Беженцы говорят только на арабском и к тому же стараются особо не откровенничать с иностранцами. Вскоре мы поняли, что разговаривать о войне и о том, от чего эти люди убежали за тысячи километров, никто не стремится. Практически все потеряли кого-то из родных и друзей.

Повсюду мы искали нашу предполагаемую героиню. Но она не находилась. Все сирийцы говорили примерно следующее: «Такой героини не найти. У нас молодые женщины одни в путь не отправляются. Их обязательно кто-то сопровождает. Есть, конечно, и незамужние, одинокие девушки. Но это англоговорящие столичные девицы с хорошим образованием, деньгами и четкими планами на будущее. В лагерях для беженцев такие не задерживаются».

Кефах

Но однажды в лагере беженцев мы увидели ее. Высокая, стройная, вьющиеся волосы до плеч. Ослепительно белая рубашка и американские джинсы. Ее звали Кефах Али Диб, и, конечно, она не была неграмотной крестьянкой из далекой провинции. Кефах 32 года, и она не замужем. В патриархальной Сирии такое встречается разве что в столичных богемных кругах. Кефах — художница-авангардистка, пишет в основном стулья и портреты. В Сирии она была звездой, даже получила премию за оформление детской книги.

КефахФото: Лена Керн

Когда началась война, Кефах, как большинство ее продвинутых друзей, возила в сирийские лагеря беженцев гуманитарную помощь. «Смотреть на все это без слез было невозможно. В одном лагере я видела, как дети едят листву с деревьев», — рассказывает Кефах. У нее тонкие «художественные» пальцы и прозрачные темные глаза. «Сирия стала черным пятном на карте. Внезапно все худшее, что есть в мире, отправилось в Сирию. И решило вести свою войну там», — говорит она.

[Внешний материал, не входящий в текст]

Lemma session_nonces requests :
  forall s new s' tr0 evs0 seed k,
    nonce s = seed + Z.of_nat k ->
    trace s = tr0 ++ evs0 ->
    uniq (nonces evs0) = map (fun i => seed + Z.of_nat i) (seq 0 k) ->
    Forall (fun x => x < nonce s) (nonces evs0) ->
    session requests s = Ok new s' ->
    exists evs,
      trace s' = tr0 ++ evs
      /\ uniq (nonces evs)
         = map (fun i => seed + Z.of_nat i) (seq 0 (k + List.length requests))
      /\ nonce s' = seed + Z.of_nat (k + List.length requests).
Proof.
  induction requests as [| [[method path] params] requests IH];
    intros s new s' tr0 evs0 seed k Hn Ht Hu Hlt Hrun.
  - injection Hrun as <- <-. exists evs0. rewrite Nat.add_0_r. auto.
  - cbn [session] in Hrun.
    apply bind_Ok in Hrun. destruct Hrun as ([] & s1 & Htry & Hrun).
    assert (Hf : final (BitfinexAPI.send method path params s) = Some s1).
    { unfold try_except in Htry.
      destruct (BitfinexAPI.send method path params s); simpl; congruence. }
    destruct (send_spec _ _ _ _ _ Hf) as (Hn1 & (evs & Ht1 & Hf1 & Hin1) & _).
    destruct (request_nonces _ _ _ _ _ Hf1) as (c & Ec & Hc).
    specialize (Hc Hin1). destruct c as [| c]; [lia |].
    apply bind_Ok in Hrun. destruct Hrun as (t & s2 & Hlast & Hrun).
    injection Hlast as <- <-.
    apply bind_Ok in Hrun. destruct Hrun as (ts & s3 & Hrest & Hret).
    injection Hret as <- <-.
    destruct (IH s1 ts s3 tr0 (evs0 ++ evs) seed (S k)) as (evs' & Ht' & Hu' & Hn');
      try assumption.
    + rewrite Hn1, Hn. lia.
    + rewrite Ht1, Ht. now rewrite app_assoc.
    + rewrite nonces_app, Ec, (uniq_snoc_run _ _ _ Hlt), Hu, seq_S, map_app.
      simpl. now rewrite Hn.
    + rewrite nonces_app, Ec. apply Forall_app. split.
      * eapply Forall_impl; [| exact Hlt]. intros x Hx. cbv beta in Hx. lia.
      * apply Forall_forall. intros x Hx. apply repeat_spec in Hx. lia.
    + exists evs'. cbn [List.length].
      replace (k + S (List.length requests))%nat
        with (S k + List.length requests)%nat by lia.
      auto.
Qed.

Lemma consecutive_sorted seed start len :
  StronglySorted Z.lt (map (fun i => seed + Z.of_nat i) (seq start len)).
Proof.
  revert start. induction len as [| len IH]; intros start; simpl.
  - constructor.
  - constructor; [apply IH |].
    apply Forall_forall. intros x Hx. apply in_map_iff in Hx.
    destruct Hx as (i & <- & Hi). apply in_seq in Hi. lia.
Qed.

(** C6.  In one session of a [BitfinexAPI] object the nonce counter starts
    at the whole seconds of the wall clock read by [__init__]; the [i]-th
    request carries that number plus [i] in every attempt it makes; so the
    nonces of the requests are consecutive and strictly increasing. *)
Theorem nonces_strictly_increasing requests s admitted s' :
  (BitfinexAPI.__init__ ;; session requests) s = Ok admitted s' ->
  exists e rest evs,
    lags s = e :: rest
    /\ trace s' = trace s ++ evs
    /\ uniq (nonces evs)
       = map (fun i => Z.quot (clock s + e) second + Z.of_nat i)
             (seq 0 (List.length requests))
    /\ StronglySorted Z.lt (uniq (nonces evs))
    /\ nonce s' = Z.quot (clock s + e) second + Z.of_nat (List.length requests).
Proof.
  intros Hrun.
  apply bind_Ok in Hrun. destruct Hrun as ([] & s0 & Hinit & Hrun).
  destruct (init_spec _ _ Hinit) as (e & rest & Hl & ->).
  pose proof (fun a b c d =>
                session_nonces requests _ _ _ (trace s) []
                  (Z.quot (clock s + e) second) 0%nat a b c d Hrun) as H.
  destruct H as (evs & Ht & Hu & Hn);
    [simpl; lia | simpl; now rewrite app_nil_r | reflexivity | constructor |].
  exists e, rest, evs. simpl in Hu, Hn.
  repeat (split; [assumption |]). split; [| exact Hn].
  rewrite Hu. apply consecutive_sorted.
Qed.

Lemma nonces_strictly_increasing_witness :
  exists e rest evs,
    lags Examples.flaky_state = e :: rest
    /\ trace Examples.flaky_final = trace Examples.flaky_state ++ evs
    /\ uniq (nonces evs)
       = map (fun i => Z.quot (clock Examples.flaky_state + e) second + Z.of_nat i)
             (seq 0 (List.length Examples.flaky_requests))
    /\ StronglySorted Z.lt (uniq (nonces evs))
    /\ nonce Examples.flaky_final
       = Z.quot (clock Examples.flaky_state + e) second
         + Z.of_nat (List.length Examples.flaky_requests).
Proof.
  apply (nonces_strictly_increasing Examples.flaky_requests Examples.flaky_state
           Examples.flaky_admitted Examples.flaky_final).
  vm_compute. reflexivity.
Defined.

(** ** Retries *)


(** A response with status 500 is falsy, so the test
    [request and request.status_code == 500] fails and the loop ends with
    that response. *)
Lemma retry_loop_keeps_500 fuel method path params n retry_count s body rest :
  wire s = Response 500 body :: rest ->
  BitfinexAPI.retry_loop (S fuel) method path params n retry_count s
  = Ok (500, body) (emit (EvHttp method path params n) (set_wire rest s)).
Proof.
  intros Hw. cbn [BitfinexAPI.retry_loop]. unfold bind, BitfinexAPI.http.
  rewrite Hw. reflexivity.
Qed.

(** Whatever the request, a first answer with status 500 ends it: one
    attempt, no sleep, [HTTPError]. *)
Lemma request_gives_up_on_500 request_type parameters s s1 body rest :
  BitfinexAPI._rate_limiter s = Ok tt s1 ->
  wire s1 = Response 500 body :: rest ->
  BitfinexAPI._request request_type parameters s
  = Raise (Py.HTTPError 500)
      (emit (EvPrint (MsgResponseText 500))
         (emit (EvHttp POST request_type parameters (nonce s1))
            (set_wire rest (set_nonce (nonce s1 + 1) s1)))).
Proof.
  intros Hl Hw. unfold BitfinexAPI._request, BitfinexAPI.send.
  unfold bind at 1. rewrite Hl.
  unfold bind at 1, BitfinexAPI.next_nonce. unfold bind at 1.
  cbn [wire set_nonce]. rewrite Hw. cbn [List.length].
  rewrite (retry_loop_keeps_500 _ _ _ _ _ _ _ body rest) by exact Hw.
  reflexivity.
Qed.

(** C5, at the failing input.  The exchange answers three times with
    status 500 and then with status 200: [_request] makes one attempt,
    never sleeps, and raises [HTTPError] for the first 500. *)
Theorem request_500_not_retried :
  BitfinexAPI._request "/v1/offers" NoParams Examples.outage_state
  = Raise (Py.HTTPError 500)
      (mk_State (1700000000 * second + 2) [1; 1]
         [Response 500 JOther; Response 500 JOther; Response 200 (JOffers [])]
         [EvHttp POST "/v1/offers" NoParams 1700000000;
          EvPrint (MsgResponseText 500)]
         1700000001 [1700000000 * second + 2]).
Proof. vm_compute. reflexivity. Qed.

Example three_failures_sleep_seven_seconds :
  slept (backoff POST "/v1/offers" NoParams 0 0 3) = (2 ^ 0 + 2 ^ 1 + 2 ^ 2) * second.
Proof. reflexivity. Qed.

Кефах — художница-авангардистка, пишет в основном стулья и портреты. В Сирии она была звездой

Год назад Кефах приехала в Берлин, получила статус беженки и живет на пособие, продолжая писать. Из лагеря она быстро сбежала: в толпе соотечественников было слишком некомфортно. Те говорили, что она не от мира сего, и здесь не довоенный Дамаск с его свободными нравами. Теперь Кефах живет у друзей. Но оставаться в Германии навсегда она не хочет. Почему? «Потому что нет ничего прекрасней Сирии», — уверенно отвечает Кефах.

Нама

Нама Халед — палестинская писательница и тоже знаменитость. Ее роман Hennanacht переведен на немецкий и продается в книжных магазинах Берлина. Наме под 50, и у нее нет детей. Мужа она давно потеряла.
У Намы был шикарный дом в Алеппо. От него ничего не осталось. Нама бежала в Турцию с одной сумочкой — «вот такой крохотной, представляете?» Оттуда ей удалось перебраться через море в Грецию, а затем в Германию.

НамаФото: Лена Керн

Комната в лагере, где живет Нама, поделена на четыре части простынями. За каждой — семья. У многих хозяйство: холодильники, электроплитки, шкафы. У Намы кровать и стол, который она выпросила у соседей, чтобы писать. Правда, писать не получается: в комнате беспрерывно кричат и носятся дети. «У меня ощущение, будто я в детском саду. Думаю, немецкое правительство все-таки предоставит мне комнату. Или даже квартиру. Нет, не навсегда. Зачем она мне навсегда? Я пережду войну и вернусь в Алеппо», — говорит Нама. И вдруг по-детски хихикает: «Потому что на родине даже бомжом быть спокойнее».

Мухаммед

Как-то мы окликнули мальчишку, который одиноко сидел во дворе, понурив голову. Худенький, с тонкой шеей и стриженым затылком. Когда он пристально смотрит невероятными, марсианскими глазами, хочется спрятаться. Его звали Мухаммед. Он не выглядел на свои 14 — цыпленок еще, мальчишка. Немецкие сверстники сочли бы его мелюзгой из младших классов.

МухаммедФото: Лена Керн

Мухаммед все время молчит. Прежде чем он начал отвечать на вопросы и рассказывать о себе, мы потратили довольно много времени. «Отец сказал: «Всюду жизнь. Ты привыкнешь»». И Мухаммед действительно привык — к тому, что теперь у него нет ничего своего, а есть только общее. Общие коридоры, душ и чашки. Общие страхи. Общая богатая, сильная, чужая новая родина. Общее название — «беженцы». Мухаммед и сам теперь общий, а не мамин и не папин. Мухаммед приехал один, потому что у семьи не было шансов добраться до Европы в полном составе. Мальчик может получить здесь убежище как несовершеннолетний, а потом уже по программе воссоединения семьи сюда пустят и остальных его родных.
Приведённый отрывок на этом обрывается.